Hello all, this is ReU_VOoDOo posting his latest mod log

I have already finished this mod "VOoDOo Media" which is my second project to date, but I only posted the progress on my clan's (www.sfuclan.net) website. I realized that I left a few friends out of the loop and wanted to correct this by posting here so lets get started shall we? 

First off is to show you what my case looked like before it got "VOoDOoized" as my clan mates say.






This is a mid tower made by acer which is just a generic dell if you ask me!

Now its time to show you the new parts





G.Skill 8GB DDR3 1333





ASUS P5G41T-M/CSM LGA 775 Intel G41 HDMI Micro ATX Intel Motherboard





ASUS Internal Blu-ray Burner Blu-ray Burner BW-12B1LT LightScribe Support - OEM





G.skill 60GB Sniper series SSD 285MBps senquential write









3 Gelid 120mm fans, low noise 85cfm nano-flux bearing fans





also my Scythe Kaze fan controller, that I forgot to take a pic of before I painted it!

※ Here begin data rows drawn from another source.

(** * tailwindcss-patch: the [TailwindcssPatcher] orchestrator

    A shallow embedding of the module that defines [TailwindcssPatcher]:
    the version resolver, the selection of the v2/v3 build options, the
    reconciliation of the observed class set with the cache store, and
    the public operations [getClassSet], [getClassSetSync], [extract],
    [collectContentTokens] and [collectContentTokensByFile]; of the
    [extract] and [tokens] commands of [cli.ts] with their formatting
    helpers; and of the [normaliseRegex] helper of the configuration
    tests.

    JavaScript values are modelled as follows.
    - [T | undefined] (and [T | null]) is [option T]; [a ?? b] is
      [nullish]; a truthiness test on a string excludes the empty string,
      on a number it excludes [0].
    - A number that the code only compares and returns is a [Z].
    - [Set<string>] is [gset string]: what is stated is about membership.
      [Array.from(set)] is [elements set]; the insertion order of a
      JavaScript set is not tracked.
    - Effects (the cache file, the build, the output artefact, the log)
      are threaded through an explicit [World]; every effect appends an
      [Event] to the world's trace.  An [async] method is modelled like its
      blocking twin: each [await] is a completed step. *)

From Stdlib Require Import ZArith Ascii.
From stdpp Require Import gmap strings list pretty.

Local Open Scope Z_scope.

(** ** JavaScript helpers *)

(** [a ?? b] *)
Definition nullish {A : Type} (a : option A) (b : A) : A :=
  match a with
  | Some x => x
  | None => b
  end.

(** [a ?? b] where [b] may itself be [undefined] *)
Definition nullish_opt {A : Type} (a b : option A) : option A :=
  match a with
  | Some x => Some x
  | None => b
  end.

(** Truthiness of a [string | undefined | null] value. *)
Definition truthy_string (s : option string) : bool :=
  match s with
  | Some s => negb (String.eqb s "")
  | None => false
  end.

(** Truthiness of a [number | undefined] value. *)
Definition truthy_number (n : option Z) : bool :=
  match n with
  | Some n => negb (n =? 0)
  | None => false
  end.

Made up a drawing in AutoCAD of my Gamertag font and sent it to Mountian Mods to have them Laser cut it and stick uv active acrylic behing the cutout









And here are all the parts together

Those were the only new parts, the rest was reused stuff I had around. 

Intel Core2Duo E4400 2.0GHz @ 2.4GHz
2x 2TB Western Digital Caviar Black HDD's 7,200rpm
Antec Earthwatts 550w PSU
XFX Nvidia 9800GT (being replaced by a HD 5870)

So, lets get to modding!!!

First of all I couldnt have any of that computer gray metal showing its face in my pc, so I began to paint the small stuff with a paint called Krylon fusion which is made for plastics and needs no primer, so all that was needed was a quick sand.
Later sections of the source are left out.